Fiduciary Obligations and Conflicts of Interest
Physicians and institutions deal with many forces that may compromise the fundamental mission of patient care [18-28]. That physicians must act for the patient's good in preference to their own is widely accepted [29, 30]. For accountability, it is possible to focus on five types of approaches to limit the negative effect of conflicting interests. The following three approaches are for physicians and institutions: documented education of physicians and managers about conflicting interests (IIIa); required disclosure to the institution or patient and institutional review of specified types of conflicts by physicians and managers (IIIb); and physician or institutional disclosure with patient informed consent whenever appropriate (IIIc). Two further approaches apply to institutions: prohibition of physician conflicts that undermine the fiduciary relationship (IIId); and policy safeguards that limit conflicting incentives for institutions (IIIe).

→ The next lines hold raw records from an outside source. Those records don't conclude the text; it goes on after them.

(** What the loop of [loadDataFromDisk] does with the files of a store that
    satisfies the invariant. *)
Lemma load_buckets_spec io w :
  store_inv w ->
  forall ps d bs,
    NoDup ps ->
    (forall p, p ∈ ps ->
       is_Some (files w !! p) /\ glob_match (storePath w) p = true
       /\ d !! p = files w !! p) ->
    exists d' r,
      load_buckets io ps d bs = Some (d', r)
      /\ (forall p, p ∉ ps -> d' !! p = d !! p)
      /\ (forall p, p ∈ ps ->
            d' !! p = files w !! p
            \/ (d' !! p = None /\ files w !! p = Some []))
      /\ (io SysOpen = true -> io SysRead = true -> exists bs', r = Ok bs')
      /\ (forall bs', r = Ok bs' ->
          forall b,
            match buckets w !! b with
            | Some bm =>
                if decide (filePath bm ∈ ps /\ lastObject bm <> None) then
                  exists bm',
                    bs' !! b = Some bm'
                    /\ forall es,
                         bucket_inv (storePath w) (files w) b bm es ->
                         bucket_meta_inv (storePath w) b bm' (renum 0 es)
                else bs' !! b = bs !! b
            | None => bs' !! b = bs !! b
            end).
Proof.
  intros Hinv ps. induction ps as [|p ps IH]; intros d bs Hnd Hps.
  - exists d, (Ok bs). split; [done|]. split; [done|].
    split; [by intros p []%elem_of_nil|]. split; [by eexists|].
    intros bs' [= <-] b. destruct (buckets w !! b) as [bm|]; [|done].
    case_decide as Hdec; [|done]. destruct Hdec as [[]%elem_of_nil _].
  - apply NoDup_cons in Hnd as [Hp Hnd].
    destruct (Hps p) as ([content Hc] & Hg & Hdp); [by left|].
    destruct (glob_file_info w p content Hinv Hc Hg)
      as (es & -> & Hvalid & Hids & Hfits & Hreg).
    cbn [load_buckets].
    pose proof (bucketIdToMutexIndex_eq
      (strings_Join (removelast (strings_Split (path_Base p) ".")) ".")) as Emu.
    destruct (bucketIdToMutexIndex _) as [mu err] eqn:Emu'.
    injection Emu as Hmu ->.
    unfold os_Open. rewrite Hdp, Hc.
    destruct (io SysOpen) eqn:Hopen.
    2:{ exists d, (Err (ErrOpenBucket (ErrOs SysOpen))). split; [done|].
        split; [done|]. split.
        { intros q Hq. left. by apply Hps. }
        split; [done|]. done. }
    destruct (io SysRead) eqn:Hread.
    2:{ rewrite getObjectsMetadata_read_fails by done.
        exists d, (Err (ErrOs SysRead)). split; [done|].
        split; [done|]. split.
        { intros q Hq. left. by apply Hps. }
        split; [done|]. done. }
    destruct (getObjectsMetadata_spec io es Hread Hvalid Hids Hfits)
      as (a & Hload & Hchain).
    rewrite Hload.
    rewrite index_size by (by rewrite renum_ids). rewrite renum_length.
    destruct (decide (es = [])) as [->|Hes].
    + (* an empty file *)
      clear Hreg. simpl length. rewrite bool_decide_false by lia.
      set (d1 := if io SysRemove then delete p d else d).
      assert (Hd1 : forall q, q <> p -> d1 !! q = d !! q).
      { intros q Hq. unfold d1. destruct (io SysRemove); [|done].
        by rewrite lookup_delete_ne. }
      destruct (IH d1 bs Hnd) as (d' & r & Hl & Hout & Hin & Hok & Hbs).
      { intros q Hq. destruct (Hps q) as (H1 & H2 & H3); [by right|].
        split; [done|]. split; [done|]. rewrite Hd1; [done|]. by intros ->. }
      exists d', r. split; [done|]. split; [|split; [|split; [done|]]].
      * intros q Hq. apply not_elem_of_cons in Hq as [Hq1 Hq2].
        rewrite Hout by done. by apply Hd1.
      * intros q [->|Hq]%elem_of_cons; [|by apply Hin].
        rewrite Hout by done. unfold d1. destruct (io SysRemove).
        -- right. by rewrite lookup_delete_eq.
        -- left. done.
      * intros bs' Hr b. specialize (Hbs bs' Hr b).
        destruct (buckets w !! b) as [bm|] eqn:Hb; [|done].
        assert (Hiff : (filePath bm ∈ p :: ps /\ lastObject bm <> None)
                       <-> (filePath bm ∈ ps /\ lastObject bm <> None)).
        { split; intros [H1 H2]; (split; [|done]); [|by right].
          apply elem_of_cons in H1 as [E|H1]; [|done]. exfalso. apply H2.
          destruct (si_buckets _ Hinv _ _ Hb) as (_ & es & Hbi).
          apply (bucket_inv_last_None _ _ _ _ _ Hbi).
          pose proof (bi_file _ _ _ _ _ Hbi) as Hfile.
          rewrite E, Hc in Hfile. symmetry in Hfile.
          by apply file_of_nil_inv in Hfile. }
        destruct (decide (filePath bm ∈ ps /\ lastObject bm <> None)) as [Hd|Hd].
        -- rewrite decide_True by (by apply Hiff). done.
        -- rewrite decide_False by (by rewrite Hiff). done.
    + (* the file of a registered bucket *)
      destruct Hreg as [->|(bp & bmp & Hvbp & Hbp & Hpath & Hbip)]; [done|].
      rewrite bool_decide_true by (destruct es; [done|simpl; lia]).
      assert (Hpp : p = path_Join (storePath w) (bp +:+ ".dat")).
      { by rewrite <- Hpath, (bi_path _ _ _ _ _ Hbip). }
      assert (Hid : strings_Join
                (removelast (strings_Split (path_Base p) ".")) "." = bp).
      { rewrite Hpp. by apply bucket_id_of_path. }
      rewrite Hid in *.
      assert (Hmu' : mu = (bucketIdToMutexIndex bp).1) by (by rewrite Emu').
      set (bml := mkBucket p mu _ _ a).
      assert (Hbml : forall es',
                bucket_inv (storePath w) (files w) bp bmp es' ->
                bucket_meta_inv (storePath w) bp bml (renum 0 es')).
      { intros es' Hbi'. unfold bml. rewrite Hpp, Hmu'.
        pose proof (bi_file _ _ _ _ _ Hbi') as Hfile.
        rewrite Hpath, Hc in Hfile.
        apply (loaded_bucket_meta_inv io); try done.
        - exact (bi_valid _ _ _ _ _ Hbi').
        - exact (bi_ids _ _ _ _ _ Hbi').
        - exact (bi_fits _ _ _ _ _ Hbi').
        - by rewrite <- Hfile. }
      destruct (IH d (<[bp := bml]> bs) Hnd) as (d' & r & Hl & Hout & Hin & Hok & Hbs).
      { intros q Hq. apply Hps. by right. }
      exists d', r. split; [done|]. split; [|split; [|split; [done|]]].
      * intros q Hq. apply not_elem_of_cons in Hq as [Hq1 Hq2]. by apply Hout.
      * intros q [->|Hq]%elem_of_cons; [|by apply Hin].
        left. rewrite Hout by done. done.
      * intros bs' Hr b. specialize (Hbs bs' Hr b).
        destruct (decide (b = bp)) as [->|Hne].
        -- rewrite Hbp in *.
           rewrite decide_False in Hbs by (rewrite Hpath; by intros [? _]).
           rewrite lookup_insert_eq in Hbs.
           rewrite decide_True.
           ++ exists bml. done.
           ++ split; [rewrite Hpath; by left|].
              intros E. apply Hes.
              by apply (bucket_inv_last_None _ _ _ _ _ Hbip).
        -- rewrite lookup_insert_ne in Hbs by done.
           destruct (buckets w !! b) as [bm|] eqn:Hb; [|done].
           assert (Hiff : (filePath bm ∈ p :: ps /\ lastObject bm <> None)
                          <-> (filePath bm ∈ ps /\ lastObject bm <> None)).
           { split; intros [H1 H2]; (split; [|done]); [|by right].
             apply elem_of_cons in H1 as [E|H1]; [|done]. exfalso. apply Hne.
             destruct (si_buckets _ Hinv _ _ Hb) as (_ & es' & Hbi').
             apply (bucket_path_inj (storePath w)).
             by rewrite <- (bi_path _ _ _ _ _ Hbi'), E, Hpp. }
           destruct (decide (filePath bm ∈ ps /\ lastObject bm <> None)) as [Hd|Hd].
           ++ rewrite decide_True by (by apply Hiff). done.
           ++ rewrite decide_False by (by rewrite Hiff). done.
Qed.

(** [NewStore] over the files of a store returns; when it reports no error,
    the new store satisfies the invariant and every bucket has the records
    it had, its nodes numbered anew. *)
Lemma NewStore_spec io w :
  store_inv w ->
  exists d' r,
    NewStore io (storePath w) (files w) = Some (d', r)
    /\ (io SysStatDir = true -> io SysGlob = true -> io SysOpen = true ->
        io SysRead = true -> exists w', r = Ok w')
    /\ (forall w', r = Ok w' ->
          store_inv w' /\ storePath w' = storePath w /\ files w' = d'
          /\ forall b es, records_of w b es -> records_of w' b (renum 0 es)).
Proof.
  intros Hinv. unfold NewStore, loadDataFromDisk.
  destruct (io SysStatDir) eqn:Hstat; simpl.
  2:{ eexists _, _. split; [done|]. split; [done|]. done. }
  destruct (io SysGlob) eqn:Hglob; simpl.
  2:{ eexists _, _. split; [done|]. split; [done|]. done. }
  destruct (load_buckets_spec io w Hinv (Glob (storePath w) (files w)) (files w) ∅)
    as (d' & r & Hl & Hout & Hin & Hok & Hbs).
  { apply NoDup_Glob. }
  { intros p [Hp Hg]%elem_of_Glob. done. }
  rewrite Hl. destruct r as [bs'|err].
  2:{ eexists _, _. split; [done|]. split; [|done].
      intros _ _ Ho Hr. destruct (Hok Ho Hr) as [? [=]]. }
  eexists _, _. split; [done|]. split; [by eexists|].
  intros w' [= <-]. specialize (Hbs bs' eq_refl).
  (* the records of the buckets *)
  assert (Hrec : forall b es,
            records_of w b es ->
            records_of (mkWorld d' (storePath w) bs') b (renum 0 es)).
  { intros b es Hes. unfold records_of in *. simpl. specialize (Hbs b).
    destruct (buckets w !! b) as [bm|] eqn:Hb.
    - destruct (decide (es = [])) as [->|Hne].
      + rewrite decide_False in Hbs.
        * by rewrite Hbs, lookup_empty.
        * intros [_ Hlast]. apply Hlast.
          by apply (bucket_inv_last_None _ _ _ _ _ Hes).
      + pose proof (bi_file _ _ _ _ _ Hes) as Hfile.
        destruct (files w !! filePath bm) as [c|] eqn:Hc; [subst c|done].
        destruct (si_buckets _ Hinv _ _ Hb) as (Hvb & _).
        assert (Hglobbed : filePath bm ∈ Glob (storePath w) (files w)).
        { apply elem_of_Glob. split; [by eexists|].
          rewrite (bi_path _ _ _ _ _ Hes). by apply glob_match_bucket. }
        rewrite decide_True in Hbs.
        * destruct Hbs as (bm' & -> & Hm). specialize (Hm es Hes).
          apply bucket_meta_inv_disk; [done|].
          assert (Hpath : filePath bm' = filePath bm).
          { by rewrite (bi_path _ _ _ _ _ Hm), (bi_path _ _ _ _ _ Hes). }
          rewrite Hpath, renum_file.
          destruct (Hin _ Hglobbed) as [->|[_ E]]; [done|].
          rewrite Hc in E. injection E as E.
          by apply file_of_nil_inv in E.
        * split; [done|]. intros E. apply Hne.
          by apply (bucket_inv_last_None _ _ _ _ _ Hes).
    - subst es. by rewrite Hbs, lookup_empty. }
  split; [|done].
  split; simpl.
  - intros b bm' Hb'.
    destruct (records_of_exists w b Hinv) as (es & Hes).
    pose proof (Hrec b es Hes) as Hes'. unfold records_of in Hes'.
    simpl in Hes'. rewrite Hb' in Hes'. split; [|by exists (renum 0 es)].
    specialize (Hbs b). unfold records_of in Hes.
    destruct (buckets w !! b) as [bm|] eqn:Hb.
    + by destruct (si_buckets _ Hinv _ _ Hb).
    + rewrite Hbs, lookup_empty in Hb'. done.
  - intros p content Hp Hg.
    assert (Hpw : files w !! p = Some content /\ p ∈ Glob (storePath w) (files w)).
    { destruct (decide (p ∈ Glob (storePath w) (files w))) as [Hpin|Hpout].
      - split; [|done]. destruct (Hin _ Hpin) as [E|[E _]]; congruence.
      - rewrite Hout in Hp by done. split; [done|]. exfalso. apply Hpout.
        apply elem_of_Glob. split; [by eexists|done]. }
    destruct Hpw as [Hpw Hpin].
    destruct (si_files _ Hinv _ _ Hpw Hg) as [->|(b & bm & Hb & Hpath)];
      [by left|].
    destruct (si_buckets _ Hinv _ _ Hb) as (Hvb & es & Hbi).
    destruct (decide (es = [])) as [->|Hne].
    + left. pose proof (bi_file _ _ _ _ _ Hbi) as Hfile.
      rewrite Hpath, Hpw in Hfile. done.
    + right. specialize (Hrec b es). unfold records_of in Hrec.
      rewrite Hb in Hrec. specialize (Hrec Hbi). simpl in Hrec.
      destruct (bs' !! b) as [bm'|] eqn:Hb'; [|by apply renum_nil in Hrec].
      exists b, bm'. split; [done|].
      by rewrite (bi_path _ _ _ _ _ Hrec), <- Hpath, (bi_path _ _ _ _ _ Hbi).
Qed.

Responsibilities Arising from Patient Vulnerability
Much of medical ethics rests on the injunction to avoid exploitation of patient vulnerability, but some matters deserve particular concern. Serious boundary violations, such as sexual relations with patients, risk egregious patient harm. Physicians should be clear about the basis for the profession's categorical ban on sexual relations with patients (IVa) [31, 32]. Awareness of sometimes less obvious violations, such as inappropriate touching, gift giving, and socializing, can be helpful toward this end. Because boundary violations are difficult to discuss, institutions should ensure that ethical standards on the matter are explicitly expressed during physician training and continuing education (IVb) [33]; they should also have a policy statement, which should be publicly available and readily accessible through patient representatives, ombudspersons, or other patient resources (IVc).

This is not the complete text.